Notably, that hasn't stopped private equity firms in their tracks. Blackstone Group LP is forging ahead with its whopping $40 billion infrastructure fund, KKR & Co. is preparing to raise $5 billion for its third (and biggest) global infrastructure fund, and all eyes are on the likely debut of Apollo Global Management's efforts in this area.
I've previously suggested a number of potential privatization candidates that could be a starting point for these funds and other longtime infrastructure investors including pension and sovereign wealth funds. Potential assets include the Pennsylvania Turnpike and Chicago Midway International Airport, two privatizations that failed in part because of discontent from local governments and their taxpayer constituents. For the private sector to play a meaningful role in those or any other future infrastructure improvements, potential investors must address concerns from politicians and communities that have so far blocked the sale of long-term leases attached to key U.S. infrastructure assets.
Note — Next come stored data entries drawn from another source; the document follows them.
(* ===== verification/TrainingProps.v ===== *)
(** The gates of [train_model]: what a trained bundle guarantees. *)
From S2P Require Import Prelude PyStr Float64 PyFormat Json JsonParse PyTime Features.
From S2P Require Import FeatureProps.
From S2P Require Import Modeling JsonValues Files Artifacts.
Local Open Scope py_scope.

Section Training.
Context {Estimator : Type} (sha256 : string → string).
Context (mean std amax : list float → float) (dot : list float → list float → float).
Context (quantile : list float → float → float) (fit : float → Z → list (list float) → result Estimator).
Context (score_samples : Estimator → list (list float) → list float) (sklearn_version : string).

Abbreviation train := (train_model sha256 mean std amax dot quantile fit score_samples sklearn_version).

(** The samples of the baseline window, by instant. *)
Definition in_baseline (start stop : datetime) (s : TelemetrySample) : bool :=
  (wall start - default 0 (offset start) <=? s_timestamp s)
  && (s_timestamp s <=? wall stop - default 0 (offset stop)).

Lemma select_window_baseline start stop samples :
  is_Some (offset start) → is_Some (offset stop) →
  select_window start stop samples = Ok (List.filter (in_baseline start stop) samples).
Proof.
  intros [a Ha] [b Hb].
  assert (H1 : ∀ t, dt_leb start (utc t) = Ok (wall start - a <=? t)).
  { intros t. unfold dt_leb. rewrite (dt_sub_aware _ _ a 0) by done. unfold mbind, result_bind, mret, result_ret.
    f_equal. simpl. destruct (Z.leb_spec (wall start - a) t); [apply Z.leb_le|apply Z.leb_gt]; lia. }
  assert (H2 : ∀ t, dt_leb (utc t) stop = Ok (t <=? wall stop - b)).
  { intros t. unfold dt_leb. rewrite (dt_sub_aware _ _ 0 b) by done. unfold mbind, result_bind, mret, result_ret.
    f_equal. simpl. destruct (Z.leb_spec t (wall stop - b)); [apply Z.leb_le|apply Z.leb_gt]; lia. }
  induction samples as [|s samples IH]; [done|]. simpl. unfold mbind, result_bind. rewrite H1, IH.
  unfold in_baseline. rewrite Ha, Hb. simpl. destruct (_ <=? s_timestamp s); simpl; [|done]. rewrite H2.
  by destruct (s_timestamp s <=? _).
Qed.

(** The row of a window that may train: the longest gap-free run of at most
    twelve samples that ends with its sample, at least six, all healthy. *)
Definition healthy_row (ordered : list TelemetrySample) (row : FeatureRow) : Prop :=
  ∃ before window sample after,
    ordered = before ++ window ++ after ∧ is_window 12 (lit 300 1) before window
    ∧ last window = Some sample ∧ 6 <= Z.of_nat (length window)
    ∧ (∀ s, s ∈ window → is_healthy s = true)
    ∧ (∀ v, v ∈ window_values mean std amax dot window → is_finite v = true)
    ∧ row = {| w_sample_id := s_sample_id sample; w_timestamp := s_timestamp sample;
               w_regime := s_regime sample; w_values := window_values mean std amax dot window |}.

Lemma healthy_finite s : is_healthy s = true → measurements_are_finite s = true.
Proof. unfold is_healthy. by intros [_ H]%andb_true_iff. Qed.

Lemma training_rows samples rows :
  training_features mean std amax dot samples = Ok rows →
  (∀ row, row ∈ rows ↔ healthy_row (ordered_samples samples) row)
  ∧ map w_sample_id rows `sublist_of` map s_sample_id (ordered_samples samples).
Proof.
  intros H. unfold training_features in H. split; [|by eapply rows_in_order]. intros row.
  pose proof (generate_features_ok _ _ _ _ _ _ _ _ _ _ H) as (HW & Hm & ->).
  rewrite (scanned_rows _ _ _ _ _ _ _ _ _ _ (scan_all mean std amax dot _ _ _ _ HW Hm _)).
  setoid_rewrite feature_row_some. unfold healthy_row. split.
  - intros (b & w & x & l & E & Hw & Hl & Hn & _ & Hh & Hv & Hr). exists b, w, x, l. by auto 10.
  - intros (b & w & x & l & E & Hw & Hl & Hn & Hh & Hv & Hr). exists b, w, x, l. do 4 (split; [done|]).
    split; [intros y Hy; by apply healthy_finite, Hh|]. auto.
Qed.

(** Metadata with these counts passes the gates of [from_dict], whatever the
    checksum of the artifact. *)
Lemma metadata_accepted m content :
  md_device_id m ≠ "" → md_model_version m ≠ "" → 1 <= md_training_sample_count m →
  20 <= md_validation_sample_count m → contamination_ok (md_contamination m) = true →
  metadata_invalid (with_checksum (checksum_text sha256 content) m) = false.
Proof.
  intros Hd Hv Ht Hval Hc. unfold metadata_invalid, with_checksum.
  cbn [md_device_id md_model_version md_training_sample_count md_validation_sample_count
       md_contamination md_artifact_checksum].
  apply String.eqb_neq in Hd, Hv. rewrite Hd, Hv, Hc.
  destruct (Z.ltb_spec (md_training_sample_count m) 1); [lia|].
  destruct (Z.ltb_spec (md_validation_sample_count m) 20); [lia|]. unfold checksum_text. by destruct (sha256 content).
Qed.

Lemma model_version_nonempty device_id start stop contamination seed version :
  model_version sha256 device_id start stop contamination seed = Ok version → version ≠ "".
Proof.
  unfold model_version, mbind, result_bind. destruct (isoformat start); [|done]. destruct (isoformat stop); [|done].
  by intros [= <-].
Qed.

(** C22: a model is trained only on enough healthy data.  The baseline window
    is timezone-aware and not empty and the contamination between 0.1% and 20%;
    the feature rows are exactly those of the healthy windows (every sample of
    good quality, without faults and finite) of the samples inside the baseline
    window, at most one per sample and in time order; there are at least
    [minimum] of them, split chronologically into a training part of at least
    three quarters of that minimum, on which the estimator is fitted, and a
    validation part of at least twenty rows, which gives the reference scores.
    For a device with a name and a minimum of at least two, the metadata
    recorded passes the gates of [load_bundle]. *)
Theorem training_gates samples device_id asset_class start stop minimum contamination seed created now b :
  0 <= minimum →
  train samples device_id asset_class start stop minimum contamination seed created now = Ok b →
  ∃ rows,
    let baseline := ordered_samples (List.filter (in_baseline start stop) samples) in
    is_Some (offset start) ∧ is_Some (offset stop) ∧ dt_leb stop start = Ok false
    ∧ contamination_ok contamination = true
    ∧ (∀ row, row ∈ rows ↔ healthy_row baseline row)
    ∧ map w_sample_id rows `sublist_of` map s_sample_id baseline
    ∧ minimum <= Z.of_nat (length rows)
    ∧ let training := md_training_sample_count (metadata b) in
      let validation := md_validation_sample_count (metadata b) in
      training + validation = Z.of_nat (length rows) ∧ minimum * 3 / 4 <= training
      ∧ 20 <= validation ∧ minimum / 10 <= validation
      ∧ fit contamination seed (feature_matrix (take (Z.to_nat training) rows)) = Ok (estimator b)
      ∧ reference_scores b
        = map fneg (score_samples (estimator b) (feature_matrix (drop (Z.to_nat training) rows)))
      ∧ schema_mismatch (metadata b) = false ∧ md_sklearn_version (metadata b) = sklearn_version
      ∧ map fst (feature_quantiles b) = FEATURE_NAMES
      ∧ (device_id ≠ "" → 2 <= minimum → ∀ content, metadata_invalid (final_metadata sha256 b content) = false).
Proof.
  intros Hmin. unfold train_model, mbind, result_bind.
  destruct (dt_leb stop start) as [[]|] eqn:Hwin; [done| |done].
  destruct (contamination_ok contamination) eqn:Hcont; cbn [negb]; [|done].
  destruct (select_window start stop samples) as [selected|] eqn:Hsel; [|done].
  destruct (training_features mean std amax dot selected) as [rows|] eqn:Hrows; [|done].
  destruct (Z.ltb_spec (Z.of_nat (length rows)) minimum) as [|Hcount]; [done|].
  destruct (split_point (Z.of_nat (length rows)) minimum) as [split|] eqn:Hsplit; [|done].
  destruct (Z.ltb_spec (Z.of_nat (length rows) - split) (Z.max 20 (minimum / 10))) as [|Hval]; [done|].
  assert (Hs : minimum * 3 / 4 <= split).
  { unfold split_point, mbind, result_bind in Hsplit. destruct (py_int _) as [n|]; [|done]. injection Hsplit as <-. lia. }
  assert (H0 : 0 <= minimum * 3 / 4) by (apply Z.div_pos; lia).
  destruct (fit contamination seed _) as [e|] eqn:Hfit; [|done].
  destruct (model_version sha256 device_id start stop contamination seed) as [version|] eqn:Hversion; [|done].
  destruct (isoformat start) as [start_text|] eqn:Hstart; [|done].
  destruct (isoformat stop) as [stop_text|] eqn:Hstop; [|done].
  destruct (isoformat (match created with Some t => t | None => utc now end)) as [created_text|]; [|done].
  intros [= <-]. cbn [metadata estimator reference_scores feature_quantiles md_training_sample_count
    md_validation_sample_count md_sklearn_version].
  assert (Htrain : Z.of_nat (length (feature_matrix (take (Z.to_nat split) rows))) = split)
    by (unfold feature_matrix; rewrite length_map, length_take; lia).
  assert (Hvalid : Z.of_nat (length (feature_matrix (drop (Z.to_nat split) rows))) = Z.of_nat (length rows) - split)
    by (unfold feature_matrix; rewrite length_map, length_drop; lia).
  assert (Ha : is_Some (offset start)) by (unfold isoformat in Hstart; by destruct (offset start)).
  assert (Hb : is_Some (offset stop)) by (unfold isoformat in Hstop; by destruct (offset stop)).
  rewrite select_window_baseline in Hsel by done. injection Hsel as <-. apply training_rows in Hrows as [Hrows Horder].
  exists rows. cbv zeta. do 7 (split; [done|]). rewrite Htrain, Hvalid.
  split; [lia|]. split; [done|]. split; [lia|]. split; [lia|]. split; [done|]. split; [done|]. do 3 (split; [done|]).
  intros Hid Hmin2 content. apply metadata_accepted; cbn [metadata md_device_id md_model_version
    md_training_sample_count md_validation_sample_count md_contamination]; [done|by eapply model_version_nonempty|..].
  - assert (1 <= minimum * 3 / 4) by (apply Z.div_le_lower_bound; lia). lia.
  - lia.
  - done.
Qed.
End Training.

(** ** Witness *)

(** Eighty healthy samples, ten seconds apart, and a stub estimator. *)
Definition healthy_at (i : Z) : TelemetrySample := {|
  s_sample_id := i; s_timestamp := seconds (10 * i); s_temperature_c := Some (of_int (40 + i mod 3));
  s_vibration_rms_mps2 := Some (of_int 1); s_vibration_peak_mps2 := Some (of_int 2);
  s_vibration_crest_factor := Some (of_int 2); s_current_a := Some (lit 6 1);
  s_quality := "good"; s_fault_flags := []; s_regime := "normal" |}.
Definition healthy_samples : list TelemetrySample := map healthy_at (seqZ 0 115).
Definition stub_hash (text : string) : string := "0123456789abcdef".
Definition stub_quantile (l : list float) (q : float) : float := default S754_nan (head l).
Definition stub_fit (contamination : float) (seed : Z) (m : list (list float)) : result unit := Ok tt.
Definition stub_scores (e : unit) (m : list (list float)) : list float := map (λ _, lit 45 2) m.
Abbreviation stub_train :=
  (train_model stub_hash sum_mean no_spread list_max sum_dot stub_quantile stub_fit stub_scores "1.8.0"
    healthy_samples "motor-01" "dc-motor" (utc 0) (utc (seconds 2000)) 50 (lit 2 2) DEFAULT_RANDOM_SEED None 0).

Lemma training_gates_witness :
  ∃ b, stub_train = Ok b ∧ md_training_sample_count (metadata b) = 88 ∧ md_validation_sample_count (metadata b) = 22
    ∧ md_model_version (metadata b) = "iforest-v1-0123456789ab"
    ∧ metadata_invalid (final_metadata stub_hash b "pickle") = false.
Proof.
  assert (Hc : match stub_train with
    | Ok b => (md_training_sample_count (metadata b) =? 88) && (md_validation_sample_count (metadata b) =? 22)
              && String.eqb (md_model_version (metadata b)) "iforest-v1-0123456789ab"
    | Raise _ => false end = true) by (vm_compute; reflexivity).
  destruct stub_train as [b|] eqn:E; [|discriminate Hc].
  apply andb_true_iff in Hc as [[H1 H2]%andb_true_iff H3].
  apply Z.eqb_eq in H1, H2. apply String.eqb_eq in H3. exists b. split; [reflexivity|].
  pose proof (training_gates stub_hash sum_mean no_spread list_max sum_dot stub_quantile stub_fit stub_scores "1.8.0"
    healthy_samples "motor-01" "dc-motor" (utc 0) (utc (seconds 2000)) 50 (lit 2 2) DEFAULT_RANDOM_SEED None 0 b) as H.
  specialize (H ltac:(lia) E).
  destruct H as (rows & _ & _ & _ & _ & _ & _ & _ & H). do 3 (split; [assumption|]).
  destruct H as (_ & _ & _ & _ & _ & _ & _ & _ & _ & H). apply H; [discriminate|lia].
Defined.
First, they should understand that simply handing over huge piles of cash in exchange for the right to operate assets won't be enough to secure support for transactions, even if the federal government sweetens the deal with booster grants. Instead, they must be prepared to provide taxpayer-friendly protections or guarantees, such as linking price increases to inflation. Critics of such deals often point to the privatization of Chicago's parking meters, where downtown rates skyrocketed to $6.50 an hour from $3 an hour in 2008.
Governments may welcome a level of stability, too, because a defined, predictable path of price bumps is preferable to the outsize ad hoc increases that have been necessary to meet municipal bond payments. Notably, since the Pennsylvania Turnpike's $12.8 billion privatization collapsed in 2008 and it has remained under government control, tolls have risen faster than inflation every year since 2009 and are projected to rise 3 percent to 6 percent a year through 2044.
Another way investors should attempt to woo states and communities is to provide assurances around customer outcomes. In other words, they ought to put themselves on the hook for financial and other penalties if, under their watch, an asset fails to meet key performance indicators. A framework for this can be lifted from Britain, where consumers may be entitled to compensation when standards on anything from water pressure to responsiveness to complaints aren't met. Plus, companies like South East Water (controlled by Canada's Caisse de depot et placement du Quebec and the Utilities Trust of Australia) are subject to oversight by Water Services Regulation Authority, known as OFWAT, the watchdog of privatized water and sewage companies in England and Wales. That includes a requirement to provide fresh water totaling 10 liters (2.6 gallons) a day for each person by bottle or portable tanks if traditional pipe-supply fails. And others including Thames Water (controlled by Canadian and Kuwaiti funds) have been fined for sewage leaks.
Separately, investors should dispel the notion that they can throttle growth after acquiring an asset by instead spending to promote it. That can be done, for instance, by following through with additional funding that can be used to widen roads, add depth to a port or increase tarmac capacity.
Additional funding could also be channeled into improving traveler experiences at various airports by revamping various retail and other offerings.
Another point to ponder is whether cities or states would be best served by having infrastructure assets leave in place any outstanding municipal debt once a so-called concession lease is granted because such borrowings are cheaper than standard infrastructure debt. Such a move would also maximize the proceeds from any concession lease, according to Carlyle Group's co-head of global infrastructure Pete Taylor.
Finally, infrastructure funds -- even those of the open-ended variety -- should consider subjecting themselves to lock-up provisions, which prevent them from selling all or parts of their various stakes within a certain time frame. Still, it'll be hard to provide a complete guarantee that governments won't end up appearing foolish or shortchanged if firms proceed to sell their long-term leases on various assets to other investors at lofty profits. One way funds may be able to navigate past this issue is if those profits are genuinely warranted because of operational improvements and investments in expansion.
To be sure, these measures may not win over politicians and their voters in every state, or even at a federal level, where some assets may shake loose. They may, however, shape conversations between states and cities and infrastructure investors as they seek to deploy their growing war chests.
This column does not necessarily reflect the opinion of Bloomberg LP and its owners.
Concurrently, Carlyle Group LP is raising $2.5 billion, Stonepeak Infrastructure Partners is on the hunt for $5 billion, I Squared Capital is seeking $4 billion and Macquarie Infrastructure and Real Assets is targeting $3.5 billion.
Admittedly, such proceeds are a key piece of the puzzle because they can be immediately redirected back into investment in other public works such as schools, hospitals or water systems.